We had a _little more_ SNOW....gone now....but WIND now....*COLD *Wind...30-50mph.
Yep. the ground dried out alright....at least that which hasn't blown-away.
----typical New Mexico _*Springtime*_ on the "High Altitude Desert".
Winds predicted for at least the next week.
_Lovely...just Lovely _*! 
*-ReTIRED-


----------



## Apyl (Jun 20, 2012)

lol We have 50 degrees coming today, then rain and snow the rest of the week. So looks like I better do my yardwork today. I didnt relaize how much crap accumulated in the yard over winter. So far we've had 7 months of snow.


----------



## Roslyn (Jun 21, 2012)

The temperatures are starting to be more mild, and Spring is in the air!! My yard needs mowed, but only one side. I've been plugging holes in the fences, the girls get restless in the Spring, and if Cinnamon can get out she leads the troops straight into the road. I heard a horn beeping out front last week and she was standing on the other side of the road preening her backside in the sunshine. Bloody hen.

But I'm back in the garden!! The Spring Itch has come!!


----------



## ChickenAdmin (Jun 4, 2012)

We've been at a contact 75 for a week now. We're getting occasional storms, but it still very nice to be outside.


----------



## Energyvet (Jul 25, 2012)

My bitties found a way out and followed me out to the other side of the house. Nice to be loved, but I plugged the hole to stop that from happening again. They'll be too big to fit soon enough.


----------



## Roslyn (Jun 21, 2012)

Energyvet said:


> My bitties found a way out and followed me out to the other side of the house. Nice to be loved, but I plugged the hole to stop that from happening again. They'll be too big to fit soon enough.


You would be surprised at how small of a hole they need to shove themselves through!!

My Cinnamon is stopping traffic on the road. Horns beeping, people yelling and she stands there preening her backside in the middle of the road. Worse, she is taking the others with her. She HAS to stay in the fenced area. She doesn't fly over the fence like the others, but she goes through small holes on the bottom.
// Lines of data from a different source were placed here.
(** A command line as docopt returns it: options that were not given
    are nil. *)
Definition args0 : gmap string value :=
  list_to_map
    [ ("<db_instance_id>", VString "mydb"); ("--source", VString "us-east-1");
      ("--dest", VString "us-west-1"); ("--quiet", VBool false);
      ("--purge", VNil); ("--awskey", VNil); ("--awssecret", VNil);
      ("--help", VBool false); ("--version", VBool false) ].

(** The key given as the empty string. *)
Definition args_empty_key : gmap string value :=
  <["--awskey" := VString EmptyString]> args0.

Definition env0 (name : string) : string :=
  if String.eqb name "AWS_ACCESS_KEY_ID" then "AKIAEXAMPLE"
  else if String.eqb name "AWS_SECRET_ACCESS_KEY" then "secret"
  else EmptyString.

(** A stand-in for [strconv.Atoi] on the example command lines. *)
Definition atoi0 (s : string) : Z * option error :=
  match NilZero.int_of_string s with
  | Some n => (Z.of_int n, None)
  | None => (0, Some (Errorf "strconv.Atoi: invalid syntax"))
  end.
(** ** Go's [strings.Split] *)

Lemma strings_Split_nonempty s sep : strings_Split s sep <> [].
Proof.
  destruct s as [|ch rest]; simpl; [discriminate|].
  destruct (Ascii.eqb ch sep); [discriminate|].
  destruct (strings_Split rest sep); discriminate.
Qed.

Lemma strings_Join_cons f fs sep :
  fs <> [] -> strings_Join (f :: fs) sep = f +:+ String sep (strings_Join fs sep).
Proof. destruct fs; [congruence | reflexivity]. Qed.

(** Joining the fields with the separator gives the string back. *)
Lemma strings_Join_Split s sep : strings_Join (strings_Split s sep) sep = s.
Proof.
  induction s as [|ch rest IH]; [reflexivity|].
  simpl strings_Split.
  destruct (Ascii.eqb ch sep) eqn:E.
  - apply Ascii.eqb_eq in E. subst ch.
    rewrite strings_Join_cons by apply strings_Split_nonempty.
    simpl. now rewrite IH.
  - pose proof (strings_Split_nonempty rest sep) as Hne.
    destruct (strings_Split rest sep) as [|f fs]; [congruence|].
    destruct fs as [|g gs].
    + simpl in *. now rewrite IH.
    + rewrite strings_Join_cons by discriminate.
      rewrite strings_Join_cons in IH by discriminate.
      simpl. now rewrite <- IH.
Qed.

(** No field contains the separator. *)
Lemma strings_Split_clean s sep :
  Forall (fun f => contains_byte f sep = false) (strings_Split s sep).
Proof.
  induction s as [|ch rest IH]; simpl.
  - repeat constructor.
  - destruct (Ascii.eqb ch sep) eqn:E.
    + constructor; [reflexivity | exact IH].
    + destruct (strings_Split rest sep) as [|f fs].
      * repeat constructor. simpl. now rewrite E.
      * inversion IH; subst. constructor; [|assumption].
        simpl. rewrite E. assumption.
Qed.

Lemma strings_Split_field f sep :
  contains_byte f sep = false -> strings_Split f sep = [f].
Proof.
  induction f as [|ch rest IH]; simpl; [reflexivity|].
  intros H. apply orb_false_iff in H as [H1 H2].
  rewrite H1, (IH H2). reflexivity.
Qed.

Lemma strings_Split_app f sep rest :
  contains_byte f sep = false ->
  strings_Split (f +:+ String sep rest) sep = f :: strings_Split rest sep.
Proof.
  induction f as [|ch f' IH]; simpl.
  - intros _. now rewrite Ascii.eqb_refl.
  - intros H. apply orb_false_iff in H as [H1 H2].
    rewrite H1, (IH H2). reflexivity.
Qed.

(** Splitting a join of separator-free fields gives the fields back. *)
Lemma strings_Split_Join fs sep :
  fs <> [] -> Forall (fun f => contains_byte f sep = false) fs ->
  strings_Split (strings_Join fs sep) sep = fs.
Proof.
  induction fs as [|f fs IH]; [congruence|].
  intros _ Hall. inversion Hall as [|? ? Hf Hfs]; subst.
  destruct fs as [|g gs].
  - simpl. now apply strings_Split_field.
  - rewrite strings_Join_cons by discriminate.
    rewrite strings_Split_app by assumption.
    f_equal. apply IH; [discriminate | assumption].
Qed.

(** ** Stepping through computations *)

Lemma logged_calls {C} r (st : state C) : calls (logged r st) = calls st ++ [r].
Proof. reflexivity. Qed.

Lemma logged_cfg {C} r (st : state C) : cfg (logged r st) = cfg st.
Proof. reflexivity. Qed.

Lemma six_fields {A} (l : list A) :
  length l = 6%nat -> exists a b c d e f, l = [a; b; c; d; e; f].
Proof.
  intros H.
  do 6 (destruct l as [|? l]; [discriminate|]).
  destruct l; [|discriminate]. eauto 10.
Qed.

(** ** Account resolution *)

Section Account.

Variable P : Provider.

Lemma findAcccountID_run (st : state config) :
  findAcccountID P st =
  (match on_GetUser P (calls st) (src (cfg st)) with
   | Err e => Done (Err e)
   | Ok user_arn =>
       let parts := strings_Split user_arn ":"%char in
       if Nat.eqb (length parts) 6
       then match parts !! 4%nat with
            | Some p => Done (Ok p)
            | None => Panicked "index out of range"
            end
       else Done (Err (Errorf "Error parsing user ARN"))
   end, logged (GetUser (src (cfg st))) st).
Proof.
  unfold findAcccountID. unfold_m. simpl.
  destruct (on_GetUser P (calls st) (src (cfg st))) as [user_arn|e]; [|reflexivity].
  destruct (Nat.eqb (length (strings_Split user_arn ":"%char)) 6); simpl; [|reflexivity].
  destruct (strings_Split user_arn ":"%char !! 4%nat); reflexivity.
Qed.

(** C10. Account resolution splits the user ARN on colons: the fields
    are colon-free and joined by colons they give the ARN back. When
    there are not exactly six of them it fails with "Error parsing user
    ARN"; when there are six it returns the fifth. *)
Theorem account_resolution (st : state config) (user_arn : string) :
  on_GetUser P (calls st) (src (cfg st)) = Ok user_arn ->
  let parts := strings_Split user_arn ":"%char in
  strings_Join parts ":"%char = user_arn /\
  Forall (fun f => contains_byte f ":"%char = false) parts /\
  (length parts <> 6%nat ->
   fst (findAcccountID P st) = Done (Err (Errorf "Error parsing user ARN"))) /\
  (length parts = 6%nat ->
   exists f0 f1 f2 f3 f4 f5,
     parts = [f0; f1; f2; f3; f4; f5] /\
     fst (findAcccountID P st) = Done (Ok f4)).
Proof.
  intros Huser parts.
  split; [apply strings_Join_Split|].
  split; [apply strings_Split_clean|].
  rewrite findAcccountID_run, Huser. simpl. fold parts.
  split.
  - intros Hlen. apply Nat.eqb_neq in Hlen. now rewrite Hlen.
  - intros Hlen. destruct (six_fields _ Hlen) as (f0 & f1 & f2 & f3 & f4 & f5 & Hp).
    exists f0, f1, f2, f3, f4, f5. split; [assumption|].
    rewrite Hp. reflexivity.
Qed.

End Account.

Lemma account_resolution_witness :
  fst (findAcccountID (provider_of fresh_run) (mkState (config0 0) []))
  = Done (Ok "123456789012").
Proof.
  destruct (account_resolution (provider_of fresh_run) (mkState (config0 0) []) user0
              eq_refl) as (_ & _ & _ & H6).
  destruct (H6 eq_refl) as (f0 & f1 & f2 & f3 & f4 & f5 & Hp & Hr).
  rewrite Hr. vm_compute in Hp. injection Hp as <- <- <- <- <- <-. reflexivity.
Defined.

(** ** The Snapshot Locator *)

Lemma newer_fold (l : list DBSnapshot) : forall t0 id0,
  let r := fold_left newer l (t0, id0) in
  Forall (fun s => SnapshotCreateTime s <= fst r) l /\
  ((r = (t0, id0) /\ Forall (fun s => SnapshotCreateTime s <= t0) l) \/
   exists l1 s l2,
     l = l1 ++ s :: l2 /\
     r = (SnapshotCreateTime s, DBSnapshotIdentifier s) /\
     t0 < SnapshotCreateTime s /\
     Forall (fun s' => SnapshotCreateTime s' < SnapshotCreateTime s) l1).
Proof.
  induction l as [|a l IH]; intros t0 id0; simpl.
  - split; [constructor|]. left. split; [reflexivity | constructor].
  - assert (Hn : newer (t0, id0) a =
                 if t0 <? SnapshotCreateTime a
                 then (SnapshotCreateTime a, DBSnapshotIdentifier a)
                 else (t0, id0)) by reflexivity.
    rewrite Hn. clear Hn.
    destruct (Z.ltb_spec t0 (SnapshotCreateTime a)) as [Hlt|Hge].
    + destruct (IH (SnapshotCreateTime a) (DBSnapshotIdentifier a)) as [Hall Hcase].
      destruct Hcase as [[Heq Hle] | (l1 & s & l2 & Hl & Hr & Hs & Hl1)].
      * split.
        -- constructor; [rewrite Heq; simpl; lia | assumption].
        -- right. exists [], a, l. repeat split; try assumption. constructor.
      * split.
        -- constructor; [rewrite Hr; simpl; lia | assumption].
        -- right. exists (a :: l1), s, l2. subst l. repeat split; try assumption.
           ++ lia.
           ++ constructor; assumption.
    + destruct (IH t0 id0) as [Hall Hcase].
      destruct Hcase as [[Heq Hle] | (l1 & s & l2 & Hl & Hr & Hs & Hl1)].
      * split.
        -- constructor; [rewrite Heq; simpl; lia | assumption].
        -- left. split; [assumption|]. constructor; assumption.
      * split.
        -- constructor; [rewrite Hr; simpl; lia | assumption].
        -- right. exists (a :: l1), s, l2. subst l. repeat split; try assumption.
           constructor; [lia | assumption].
Qed.

(** The scan keeps the first listed snapshot with the greatest creation
    time, unless no snapshot was created after the epoch. *)
Lemma latest_scan_spec (l : list DBSnapshot) :
  (latest_scan l = (time_Unix 0 0, EmptyString) /\
   Forall (fun s => SnapshotCreateTime s <= time_Unix 0 0) l) \/
  exists l1 s l2,
    l = l1 ++ s :: l2 /\
    latest_scan l = (SnapshotCreateTime s, DBSnapshotIdentifier s) /\
    time_Unix 0 0 < SnapshotCreateTime s /\
    Forall (fun s' => SnapshotCreateTime s' < SnapshotCreateTime s) l1 /\
    Forall (fun s' => SnapshotCreateTime s' <= SnapshotCreateTime s) l.
Proof.
  destruct (newer_fold l (time_Unix 0 0) EmptyString) as [Hall Hcase].
  fold (latest_scan l) in Hall, Hcase.
  destruct Hcase as [[Heq Hle] | (l1 & s & l2 & Hl & Hr & Hs & Hl1)].
  - left. split; assumption.
  - right. exists l1, s, l2. rewrite Hr in Hall. simpl in Hall. repeat split; assumption.
Qed.

Lemma length_lt_1 {A} (l : list A) : Nat.ltb (length l) 1 = true <-> l = [].
Proof. destruct l; simpl; split; intros H; try reflexivity; discriminate. Qed.

Lemma String_length_lt_1 (s : string) :
  Nat.ltb (String.length s) 1 = true <-> s = EmptyString.
Proof.
  destruct s; simpl; split; intros H; try reflexivity; try discriminate.
Qed.

Section Locator.

Variable P : Provider.

Lemma findLatestSnap_run (st : state config) :
  let c := cfg st in
  let call := DescribeDBSnapshots (src c) (by_instance (dbid c)) in
  findLatestSnap P st =
  match on_DescribeDBSnapshots P (calls st) (src c) (by_instance (dbid c)) with
  | Err e => (Done (Some e), logged call st)
  | Ok snaps =>
      if Nat.ltb (length snaps) 1
      then (Done (Some (Errorf "No snapshots found")), logged call st)
      else if Nat.ltb (String.length (snd (latest_scan snaps))) 1
           then (Done (Some (Errorf "No usable snapshot found")), logged call st)
           else (Done None,
                 mkState (set_arn c (snapshot_arn (src c) (awsAcctId c)
                                                  (snd (latest_scan snaps))))
                         (calls st ++ [call]))
  end.
Proof.
  unfold findLatestSnap. unfold_m. simpl.
  destruct (on_DescribeDBSnapshots _ _ _ _) as [snaps|e]; [|reflexivity].
  destruct (Nat.ltb (length snaps) 1); [reflexivity|].
  destruct (latest_scan snaps) as [newest newestId]. simpl.
  destruct (Nat.ltb (String.length newestId) 1); reflexivity.
Qed.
I took some pieces of fencing from here and there and worked on plugging holes the other day.

It took her 3 hours to pop out again, so I went back around and found two more tiny spots. Yesterday was the first day that she was in the fence the whole day!! YAY!! I know she wants to hunt and peck, and I really don't mind if she would STAY OFF THE ROAD. She's the last of my old flock that knows there is something over there (woods and a stream) and she's a hell of a hen at 7 years old. I'd love to see her fulfill her life and not die on the road.

The never ending drama that is chicken keeping.


----------



## ChickenAdmin (Jun 4, 2012)

We're getting a bunch of rain right now, it's pretty nice.


----------



## Apyl (Jun 20, 2012)

lol I just had to turn my heater up, my hands were freezing. Its 37 degrees and raining


----------



## kahiltna_flock (Sep 20, 2012)

Still only 10 degrees outside this morning. Cold for this time of year even in Alaska. Highs are supposed to be around 40 so we should still see some melting, so that's a good thing.


----------



## ReTIRED (Mar 28, 2013)

*Brrr. COLD here last night ! *My tulips are lying _flat_ upon the ground.
( But..._thankfully_...NO WIND ( _yet ) _TODAY.


----------



## Energyvet (Jul 25, 2012)

My biddies are sticking their heads through the bird netting and eating the strawberry plants!


----------



## 7chicks (Jun 29, 2012)

Back to winter for us. Up to 8 inches of that cold miserable wet stuff on its way for Friday!


----------



## kahiltna_flock (Sep 20, 2012)

7chicks said:


> Back to winter for us. Up to 8 inches of that cold miserable wet stuff on its way for Friday!


Oh yuck! So sorry. Ours is starting to melt finally. Hoping Mother Nature is done with that for now


----------



## Sundancers (Jun 20, 2012)

7chicks said:


> Back to winter for us. Up to 8 inches of that cold miserable wet stuff on its way for Friday!


You had snow and we had our first spring storms ... thunder, lighting and some rain and then the (first) tornado warnings ... 

But they have now passed and things are starting to clear.


----------



## Sundancers (Jun 20, 2012)

Rain coming in ... I went to the garden to get some warm weather crops in... along with the last of the cool weather crops.

Temps are now in the upper 60s to lower 70s for the day. Night time temps 40s ta 50s ... had a scare the other night when my weather station went off for 32 ... but all looks well.

Happy weather for you ...


----------



## 7chicks (Jun 29, 2012)

Suppose to have our first thunderstorms tomorrow. Lots of flood warnings up here North of me right now. Nice to see bare ground again ... even if it is ugly dead brown right now.


----------